Market observers see the market in something of a holding pattern given the lack of a weather driver. “This wide-swinging sideways pattern is not unusual for the shoulder period given lack of strong weather influence,” said Jim Ritterbusch of Ritterbusch and Associates in a Tuesday morning note to clients. “Nonetheless, even minor changes in the weather views that now stretch to beyond mid-month appear to be having an exaggerated impact.

“Bulls can continue to cite some recent production slippage that is finally seeing translation from the plunge in the rig counts. On the other hand, bears can indicate a near-record level of storage in which supply is roughly 48% above five-year averages and unlikely to see much contraction as this month proceeds. Meanwhile, burdensome coal supplies are tending to limit additional coal to gas substitution in restricting electric generation demand increases.

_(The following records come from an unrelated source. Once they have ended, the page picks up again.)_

(** ** lib/env.c *)

(** [mkenvid(e)] for the environment at index [idx] of [envs]; [next] is the
    static counter [next_env_id], a 32-bit [u_long].  The result is the id
    and the counter afterwards. *)
Definition mkenvid (next idx : Z) : Z * Z :=
  let next' := wrap32 (next + 1) in
  (Z.lor (wrap32 (Z.shiftl next' (1 + LOG2NENV))) idx, next').

End Kernel.

(** ** Vocabulary for directories *)

(** The address of record [j] of block [b] in the cache. *)
Definition record_va {P : Platform} (b j : Z) : Z := block_va b + j * BY2FILE.

(** The [n] blocks of the directory at [dir], which is stored in block [bf]
    and has the indirect block [ind], are the blocks [blks 0], [blks 1], ...
    of the disk, in use and resident, and record [j] of block [i] holds the
    name [names i j], a string shorter than [MAXNAMELEN]. *)
Definition dir_listing {P : Platform} (s : state) (nb dir bf ind n : Z)
    (blks : Z -> Z) (names : Z -> Z -> list Z) : Prop :=
  forall i, 0 <= i < n ->
    (NDIRECT <= i -> ind <> 0 /\ indirect_ok s nb bf ind) /\
    peek s (slot_va dir ind i) = Some (blks i) /\
    data_block nb (blks i) /\ bitmap_bit s (blks i) = Some false /\
    mapped s (block_va (blks i)) = true /\
    forall j, 0 <= j < FILE2BLK ->
      string_at s (f_name (record_va (blks i) j)) (names i j) /\
      Forall (fun c => c <> 0) (names i j) /\
      (length (names i j) < Z.to_nat MAXNAMELEN)%nat /\
      is_Some (peek s (f_dir (record_va (blks i) j))).

(** ** user/fd.c *)

Definition MAXFD : Z := 32.
Definition FILEBASE : Z := 1610612736.
(** Modelled from the spec: [PDMAP] comes from [mmu.h], which is not among
    the sources; it is the number of bytes that one entry of a page directory
    maps, 1024 pages. *)
Definition PDMAP : Z := 1024 * BY2PG.
Definition FDTABLE : Z := FILEBASE - PDMAP.
Definition INDEX2FD (i : Z) : Z := wrap32 (FDTABLE + i * BY2PG).
Definition INDEX2DATA (i : Z) : Z := wrap32 (FILEBASE + i * PDMAP).

(** [fd2num(fd)], [fd2data(fd)] and [num2fd(fd)]; the last computes in
    [int], which does not overflow for an index below 2^17. *)
Definition fd2num (fd : Z) : Z := wrap32 (fd - FDTABLE) / BY2PG.
Definition fd2data (fd : Z) : Z := INDEX2DATA (fd2num fd).
Definition num2fd (fd : Z) : Z := fd * BY2PG + FDTABLE.

Section Fd.
Context {P : Platform} {X : PlatformExt}.
Local Open Scope fs_scope.

(** The loop of [fd_alloc] from descriptor [fdno] on, with [n] descriptors
    left.  The two tests of the loop body, on the entry of the page
    directory and on the entry of the page table, together are
    [va_is_mapped] of fs/fs.c.  The result is the return value and what was
    stored in [*fd], if anything. *)
Fixpoint fd_alloc_loop (n : nat) (fdno : Z) : M (Z * option Z) :=
  match n with
  | O => ret (- E_MAX_OPEN, None)
  | S n' =>
      let va := INDEX2FD fdno in
      m ← va_is_mapped va;
      if negb m then ret (0, Some va)
      else fd_alloc_loop n' (fdno + 1)
  end.

Definition fd_alloc : M (Z * option Z) := fd_alloc_loop (Z.to_nat MAXFD) 0.

Definition fd_close (fd : Z) : M unit := syscall_mem_unmap fd;; ret tt.

(** [fd_lookup(fdnum, &fd)]; [fdnum] is an [int] and only compared with
    [MAXFD] from above.  The function reads the page table entry without
    looking at the page directory first; a page that is not mapped reads as
    a zero entry. *)
Definition fd_lookup (fdnum : Z) : M (Z * option Z) :=
  if MAXFD <=? fdnum then ret (- E_INVAL, None)
  else
    let va := INDEX2FD fdnum in
    m ← va_is_mapped va;
    if m then ret (0, Some va) else ret (- E_INVAL, None).

(** ** fs/fs.c: the superblock *)

Definition FS_MAGIC : Z := 1747476631.

Definition set_super (v : Z) (s : state) : state :=
  mkState v (bitmap s) (nbitmap s) (pages s) (disk s) (ide_log s) (kfree s).

(** [read_super()]. *)
Definition read_super : M unit :=
  rb ← read_block 1;
  let '(r, blk, _) := rb in
  if r <? 0 then user_panic
  else
    modify (set_super blk);;
    m ← load32 (blk + S_MAGIC);
    if negb (m =? FS_MAGIC) then user_panic
    else
      nb ← load32 (blk + S_NBLOCKS);
      if DISKMAX / BY2BLK <? nb then user_panic else ret tt.

End Fd.

(** Eight environments, of which those at the indices 2 and 7 are runnable;
    the one at index 4 is running. *)
Definition sched_kernel : kernel :=
  mkKernel (list_to_map [(0, mkEnv 0 0 0 ∅); (1, mkEnv 0 0 0 ∅);
                         (2, mkEnv 2050 0 1 ∅); (3, mkEnv 0 0 0 ∅);
                         (4, mkEnv 4100 0 2 ∅); (5, mkEnv 0 0 0 ∅);
                         (6, mkEnv 0 0 0 ∅); (7, mkEnv 6151 0 1 ∅)]) 4 0.

(** The root directory has one block, block 3, whose first two records are
    files named [a] and [b]; the other records are unused. *)
Definition fs_two : state :=
  small_fs (file_words 2 [] 4096 FTYPE_DIR [3] 0) []
    [(3, page_of (file_words 0 [97] 5 FTYPE_REG [] 0
                  ++ file_words 64 [98] 6 FTYPE_REG [] 0))] [].

(** The names of the records of [fs_two]. *)
Definition fs_two_names (i j : Z) : list Z :=
  if j =? 0 then [97] else if j =? 1 then [98] else [].

(** A server that has loaded nothing: the disk holds a superblock that
    announces 64 blocks, and the kernel has one free page. *)
Definition fs_boot : state :=
  mkState 0 0 0 ∅ {[ 8 := page_of [(0%nat, 1747476631); (1%nat, 64)] ]} []
    [zero_page].

(** An address space in which the pages of the descriptors 0 and 1 are
    mapped; the kernel has one free page. *)
Definition fd_mem : state :=
  mkState 0 0 0
    {[ 392192 := (1540, zero_page); 392193 := (1540, zero_page) ]}
    ∅ [] [zero_page].
(** * Properties *)

(** ** Bits and words *)

Lemma bit_mask_spec (b : Z) : bit_mask b = 2 ^ (b mod 32).
Proof.
  unfold bit_mask, wrap32. rewrite Z.shiftl_1_l.
  assert (0 <= b mod 32 < 32) by (apply Z.mod_pos_bound; lia).
  apply Z.mod_small. split; [lia |].
  apply Z.pow_lt_mono_r; lia.
Qed.

Lemma land_bit_mask (w b : Z) :
  negb (Z.land w (bit_mask b) =? 0) = Z.testbit w (b mod 32).
Proof.
  rewrite bit_mask_spec.
  assert (0 <= b mod 32) by (apply Z.mod_pos_bound; lia).
  destruct (Z.testbit w (b mod 32)) eqn:E.
  - apply negb_true_iff, Z.eqb_neq. intros H0.
    assert (Z.testbit (Z.land w (2 ^ (b mod 32))) (b mod 32) = false)
      by (rewrite H0; apply Z.bits_0).
    rewrite Z.land_spec, E, Z.pow2_bits_true in H1 by lia. discriminate.
  - apply negb_false_iff, Z.eqb_eq. apply Z.bits_inj'. intros n Hn.
    rewrite Z.land_spec, Z.bits_0.
    destruct (Z.eq_dec n (b mod 32)) as [->|Hne].
    + rewrite E. reflexivity.
    + rewrite Z.pow2_bits_false by lia. apply andb_false_r.
Qed.

(** ** The bitmap test *)

(** ** The monad *)

Lemma bind_Ret {A B} (c : M A) (k : A -> M B) (s s' : state) (b : B) :
  bind c k s = Ret b s' <-> exists a s1, c s = Ret a s1 /\ k a s1 = Ret b s'.
Proof.
  unfold bind. split.
  - destruct (c s) as [a s1| |]; try discriminate. eauto.
  - intros (a & s1 & -> & H). exact H.
Qed.

Lemma load32_Ret (va w : Z) (s s' : state) :
  load32 va s = Ret w s' <-> peek s va = Some w /\ s' = s.
Proof.
  unfold load32. destruct (peek s va); split; intros H;
    try discriminate; try (destruct H; discriminate).
  - injection H as -> ->. auto.
  - destruct H as [[= ->] ->]. reflexivity.
Qed.

Lemma store32_Ret (va v : Z) (u : unit) (s s' : state) :
  store32 va v s = Ret u s' <-> poke s va v = Some s'.
Proof.
  unfold store32. destruct (poke s va v); split; intros H; try discriminate.
  - injection H as _ ->. reflexivity.
  - injection H as ->. destruct u. reflexivity.
Qed.

(** ** The bitmap test *)

(** With the superblock loaded and [blockno] below the block count,
    [block_is_free] reads the bitmap and answers with the bit of [blockno]. *)
Lemma block_is_free_run (s : state) (nb blockno : Z) (bit : bool) :
  super_loaded s nb -> blockno < nb -> bitmap_bit s blockno = Some bit ->
  block_is_free blockno s = Ret (if bit then 1 else 0) s.
Proof.
  unfold block_is_free, s_nblocks, bitmap_word, super_loaded, bitmap_bit,
    bind, get, ret, load32.
  intros [Hs Hnb] Hlt Hbit.
  apply Z.eqb_neq in Hs. rewrite Hs, Hnb.
  apply Z.leb_gt in Hlt. rewrite Hlt.
  destruct (peek s (wrap32 (bitmap s + 4 * (blockno / 32)))) as [w|];
    [|discriminate].
  rewrite land_bit_mask. injection Hbit as <-.
  destruct (Z.testbit w (blockno mod 32)); reflexivity.
Qed.

(** C10: [block_is_free] answers 0 without touching the bitmap when the
    superblock is not loaded or [blockno] is not below the block count (this
    holds whether or not any bitmap page is mapped), and otherwise answers 1
    exactly when bit [blockno] of the bitmap is set. *)
Theorem block_is_free_guarded (s : state) (blockno : Z) :
  (super s = 0 -> block_is_free blockno s = Ret 0 s) /\
  (forall nb, super_loaded s nb -> nb <= blockno ->
     block_is_free blockno s = Ret 0 s) /\
  (forall nb bit, super_loaded s nb -> blockno < nb ->
     bitmap_bit s blockno = Some bit ->
     block_is_free blockno s = Ret (if bit then 1 else 0) s).
Proof.
  repeat split.
  - unfold block_is_free, bind, get, ret. intros ->. reflexivity.
  - unfold block_is_free, s_nblocks, super_loaded, bind, get, ret, load32.
    intros nb [Hs Hnb] Hle.
    apply Z.eqb_neq in Hs. rewrite Hs, Hnb.
    apply Z.leb_le in Hle. rewrite Hle. reflexivity.
  - intros nb bit. apply block_is_free_run.
Qed.

Section Properties.
Context {P : Platform}.

(** ** Memory *)

Lemma wrap32_idem (x : Z) : wrap32 (wrap32 x) = wrap32 x.
Proof. unfold wrap32. apply Z.mod_mod. lia. Qed.

Lemma wrap32_range (x : Z) : 0 <= wrap32 x < 2 ^ 32.
Proof. unfold wrap32. apply Z.mod_pos_bound. lia. Qed.

Lemma wrap32_small (x : Z) : 0 <= x < 2 ^ 32 -> wrap32 x = x.
Proof. unfold wrap32. apply Z.mod_small. Qed.

Lemma peek_range (s : state) (va w : Z) : peek s va = Some w -> 0 <= w < 2 ^ 32.
Proof.
  unfold peek. destruct (pages s !! VPN va) as [[perm ws]|]; [|discriminate].
  destruct (ws !! word_ix va); [|discriminate].
  intros [= <-]. apply wrap32_range.
Qed.

Lemma poke_fields (s s' : state) (va v : Z) :
  poke s va v = Some s' ->
  super s' = super s /\ bitmap s' = bitmap s /\ nbitmap s' = nbitmap s /\
  disk s' = disk s /\ ide_log s' = ide_log s /\ kfree s' = kfree s.
Proof.
  unfold poke. destruct (pages s !! VPN va) as [[perm ws]|]; [|discriminate].
  case_decide; [|discriminate]. intros [= <-]. simpl. auto 10.
Qed.

Lemma peek_poke_same (s s' : state) (va v : Z) :
  poke s va v = Some s' -> peek s' va = Some (wrap32 v).
Proof.
  unfold poke, peek. destruct (pages s !! VPN va) as [[perm ws]|]; [|discriminate].
  case_decide; [|discriminate]. intros [= <-]. simpl.
  rewrite lookup_insert_eq, list_lookup_insert_eq by assumption.
  simpl. f_equal. apply wrap32_idem.
Qed.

“At the end of the day, lack of sustainable price direction appears to be limiting speculative participation with the money managers slowly reducing bearish exposure regardless of weekly price swings.”

Forecasters are calling for both increased heating and cooling load. “The six-10 day period forecast features above average temperatures across much of the central and eastern U.S. into the Northwest,” said WSI Corp. in its Tuesday morning report. “The Southwest and Four Corners are expected to be cooler than average. [Tuesday’s] forecast is cooler than yesterday’s forecast across much of the central U.S. and Northeast. The West Coast and south-central U.S. are warmer. CONUS GWHDDs are up 1.4 to 14.3 for the period. PWCDDs are up 0.3 to 17.6.

Technical analysts versed in Elliott Wave and retracement analysis see a possible interruption to the advance that has been in place since March. “Natgas has carved itself out a little up trend channel from the only 11% bulls (Market Vane) at the $1.611 low,” said Brian LaRose, a market analyst at United-ICAP, in closing comments Monday.

“That up trend channel support line cuts today at the $1.970 level. The next two steps lower from there would be $1.835 and then $1.700 as the 0.618 and then 0.852 retracements of the $1.611 to $2.195 rebound.”

In overnight Globex trading June crude oil fell 42 cents to $44.36/bbl and June RBOB gasoline shed 3 cents to $1.5289/gal.